Start of Data section

Lemma Put_keeps_found_witness :
  (let t := Slice.Put 0 (Slice.NewSlice 0) [1] 5 in
   Slice.Get 0 (Slice.Put 0 t [1; 2] 6) [1] = (5, true)) ∧
  let t := Str.StringTrie {[ "a" := Str.StringTrie ∅ "/" 5 ]} "/" 0 in
  ∃ t', Str.Put 0 4 t "a/b" 6 = Some t' ∧ Str.Get 0 4 t' "a" = Some (5, true).
Proof.
  destruct (Put_keeps_found (K:=nat) 0) as (Hslice & _ & Hstr). split.
  - intros t. rewrite Hslice; [reflexivity|discriminate|reflexivity].
  - intros t.
    assert (Str.reachable 0 "/" t) as Hr.
    { apply (Str.reachable_Put 0 "/" 2 (Str.New 0 "/") "a" 5);
        [apply Str.reachable_New|reflexivity]. }
    apply (Hstr "/" t "a/b" "a" ["a"; "b"] ["a"] 6 5 4 4 Hr).
    + reflexivity.
    + reflexivity.
    + discriminate.
    + simpl; lia.
    + simpl; lia.
    + reflexivity.
Defined.

(** X5. The keys that are found are closed under prefixes: when [Get]
    finds a key it finds every key whose tokens (segments) are an initial
    part of it. *)
Theorem Get_prefix_closed `{Countable K} {V : Type} (zero : V) :
  (∀ (t : Slice.sliceTrie) (p q : list K),
     snd (Slice.Get zero t (p ++ q)) = true → snd (Slice.Get zero t p) = true) ∧
  (∀ (d : string) (t : Str.stringTrie) (k k' : string) (p q : list string)
     (x : V) (fuel fuel' : nat),
     Str.reachable zero d t →
     Str.segments d k = Some p → Str.segments d k' = Some (p ++ q) →
     String.length k < fuel → String.length k' < fuel' →
     Str.Get zero fuel' t k' = Some (x, true) →
     ∃ y, Str.Get zero fuel t k = Some (y, true)).
Proof.
  split.
  - apply SliceFacts.Get_found_prefix.
  - intros d t k k' p q x fuel fuel' Hr.
    apply (StrFacts.Get_found_prefix_segments zero d).
    by apply (StrFacts.reachable_wf zero).
Qed.
(** [n] executions of an agent. *)
Definition someExecutions (n : nat) (agentId : string) : list Execution :=
  (fun i => ExecutionStoreFacts.demoExecution (pretty i) agentId Completed)
    <$> seq 0 n.

(** A storage of 250 characters that holds twelve executions of agent
    ["b"]. *)
Definition crowded : LocalStorage :=
  LocalStorage.mk true 250
    {[ getExecutionKey "b"
       := SVExecutions (toStored <$> someExecutions 12 "b") ]}.

(** Saving eleven executions of agent ["a"] in it: neither the eleven nor
    the ten most recent fit; once the history of ["b"] is cut to ten, the
    five most recent do. *)
Lemma saveExecutions_quota_cascade_witness :
  isAvailable tenEach crowded = (true, crowded)
  /\ fits tenEach (getExecutionKey "a")
       (SVExecutions (toStored <$> take 50 (someExecutions 11 "a"))) crowded
     = false
  /\ saveExecutions tenEach "a" (someExecutions 11 "a") crowded
     = (Ok tt,
        written (getExecutionKey "a")
          (SVExecutions (toStored <$> take 5 (someExecutions 11 "a")))
          (freeUpSpace tenEach crowded))
  /\ storedHistory "b" (freeUpSpace tenEach crowded)
     = take 10 (someExecutions 12 "b").
Proof.
  assert (isAvailable tenEach crowded = (true, crowded)) as Hav
    by (vm_compute; reflexivity).
  assert (fits tenEach (getExecutionKey "a")
            (SVExecutions (toStored <$> take 50 (someExecutions 11 "a")))
            crowded = false)
    as Hfull by (vm_compute; reflexivity).
  destruct (saveExecutions_quota_cascade tenEach "a" (someExecutions 11 "a")
              crowded crowded Hav Hfull) as (Hsave & Hfree & _ & _).
  split; [exact Hav|]. split; [exact Hfull|]. split.
  - rewrite Hsave.
    assert (fits tenEach (getExecutionKey "a")
              (SVExecutions (toStored <$> take 10 (someExecutions 11 "a")))
              crowded
            = false) as -> by (vm_compute; reflexivity).
    assert (fits tenEach (getExecutionKey "a")
              (SVExecutions (toStored <$> take 5 (someExecutions 11 "a")))
              (freeUpSpace tenEach crowded) = true) as ->
      by (vm_compute; reflexivity).
    reflexivity.
  - rewrite (Hfree "b"). vm_compute. reflexivity.
Defined.

End StorageServiceFacts.

(** ** The history of an agent, in the store and in the storage *)

Module HistoryFacts.
Import ExecutionStore StorageService ExecutionStoreFacts StorageServiceFacts.

Section Facts.
Variable jsonLength : Stored.Execution -> nat.

#[local] Arguments getExecutionKey : simpl never.


(** The calls that add the executions, in order. *)
Definition adding (added : list Execution) : list Call :=
  CallAddExecution <$> added.

(** The list the store has for an agent. *)
Definition listOf (agentId : string) (s : State) : list Execution :=
  default [] (props_get (State.executions s) agentId).






Lemma lookupAgent_plain s agentId :
  isInherited agentId = false ->
  lookupAgent (State.executions s) agentId
  = Listed <$> props_get (State.executions s) agentId.
Proof.
  intros Hplain. unfold lookupAgent. rewrite Hplain.
  by destruct (props_get _ _).
Qed.


(** For an agent whose id names no member of [Object.prototype],
    [getExecutionsByAgent] returns the list of the store. *)
Lemma getExecutionsByAgent_plain agentId s :
  isInherited agentId = false ->
  getExecutionsByAgent agentId s = Listed (listOf agentId s).
Proof.
  intros Hplain. unfold getExecutionsByAgent, listOf.
  rewrite (lookupAgent_plain _ _ Hplain). by destruct (props_get _ _).
Qed.













End Facts.




End HistoryFacts.

(* ================================================================== *)
(** * Part III: further properties of the code                          *)
(* ================================================================== *)

(** ** What the user is told about an error *)

Module FriendlyMessageFacts.
Import Errors.

Definition unexpectedErrorText : string :=
  "An unexpected error occurred. Please try again.".

(** X1: a thrown value that is no instance of [ExecutionBaseError] (a
    native error, a string, any other value) is parsed to the code
    [UNKNOWN_ERROR], and the text shown for it is the generic one: its own
    message never reaches the user through
    [getUserFriendlyErrorMessage]. *)
Theorem foreign_error_message_is_hidden e :
  isExecutionBaseError e = false ->
  code (parseError e) = "UNKNOWN_ERROR"
  /\ getUserFriendlyErrorMessage (parseError e)
     = FriendlyText unexpectedErrorText.
Proof.
  intros Hbase. unfold parseError. rewrite Hbase.
  destruct (isErrorInstance e); [by split|].
  destruct e as [| | | | | | | | | | | |v|r]; try (by split).
  destruct v; by split.
Qed.

Lemma foreign_error_message_is_hidden_witness :
  getUserFriendlyErrorMessage
    (parseError (NativeError ClsTypeError "TypeError" "Failed to fetch"))
  = FriendlyText unexpectedErrorText.
Proof.
  refine (proj2 (foreign_error_message_is_hidden
                   (NativeError ClsTypeError "TypeError" "Failed to fetch") _)).
  reflexivity.
Defined.

(** The texts of the table. *)
Definition tableTexts : list string := messages.*2.

(** X2: for an error whose code is no name of [Object.prototype],
    [getUserFriendlyErrorMessage] returns a text that is not empty: the
    text of the table when the code is one of its seven (whatever the
    message of the error), otherwise the message of the error, or the
    generic text when that message is empty. *)
Theorem friendly_message_is_a_text error :
  code error ∉ objectPrototypeNames ->
  exists text,
    getUserFriendlyErrorMessage error = FriendlyText text
    /\ text ≠ ""
    /\ (forall fixed, props_get messages (code error) = Some fixed ->
        text = fixed)
    /\ (props_get messages (code error) = None ->
        text = message error \/ (message error = "" /\ text = unexpectedErrorText)).
Proof.
  intros Hcode. unfold getUserFriendlyErrorMessage.
  assert (existsb (String.eqb (code error)) objectPrototypeNames = false)
    as ->.
  { apply not_true_is_false. intros Hex. apply Hcode.
    apply existsb_exists in Hex as (name & Hin & Heq).
    apply String.eqb_eq in Heq as ->. by apply list_elem_of_In. }
  destruct (props_get messages (code error)) as [fixed|] eqn:Hfixed.
  - assert (fixed ∈ tableTexts) as Hin.
    { clear Hcode. revert Hfixed. unfold tableTexts. generalize messages.
      induction l as [|[k v] l IH]; simpl; [done|].
      destruct (String.eqb k (code error)).
      - intros [= ->]. left.
      - intros Hget. right. by apply IH. }
    assert (fixed ≠ "") as Hne.
    { unfold tableTexts, messages in Hin. simpl in Hin.
      repeat (apply elem_of_cons in Hin as [->|Hin]; [discriminate|]).
      by apply elem_of_nil in Hin. }
    apply String.eqb_neq in Hne as Hneb. rewrite Hneb. simpl.
    exists fixed. split; [done|]. split; [done|]. split; [|done].
    by intros ? [= <-].
  - destruct (String.eqb_spec (message error) "") as [Hm|Hm]; simpl.
    + exists unexpectedErrorText. split; [done|]. split; [discriminate|].
      split; [done|]. intros _. by right.
    + exists (message error). split; [done|]. split; [done|].
      split; [done|]. intros _. by left.
Qed.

End of Data section

Brief>
The answer must consist of every line from the entries above that contains "rewrite".

The completed task>
  - intros t. rewrite Hslice; [reflexivity|discriminate|reflexivity].
  - rewrite Hsave.
  - rewrite (Hfree "b"). vm_compute. reflexivity.
  intros Hplain. unfold lookupAgent. rewrite Hplain.
  rewrite (lookupAgent_plain _ _ Hplain). by destruct (props_get _ _).
  intros Hbase. unfold parseError. rewrite Hbase.
    apply String.eqb_neq in Hne as Hneb. rewrite Hneb. simpl.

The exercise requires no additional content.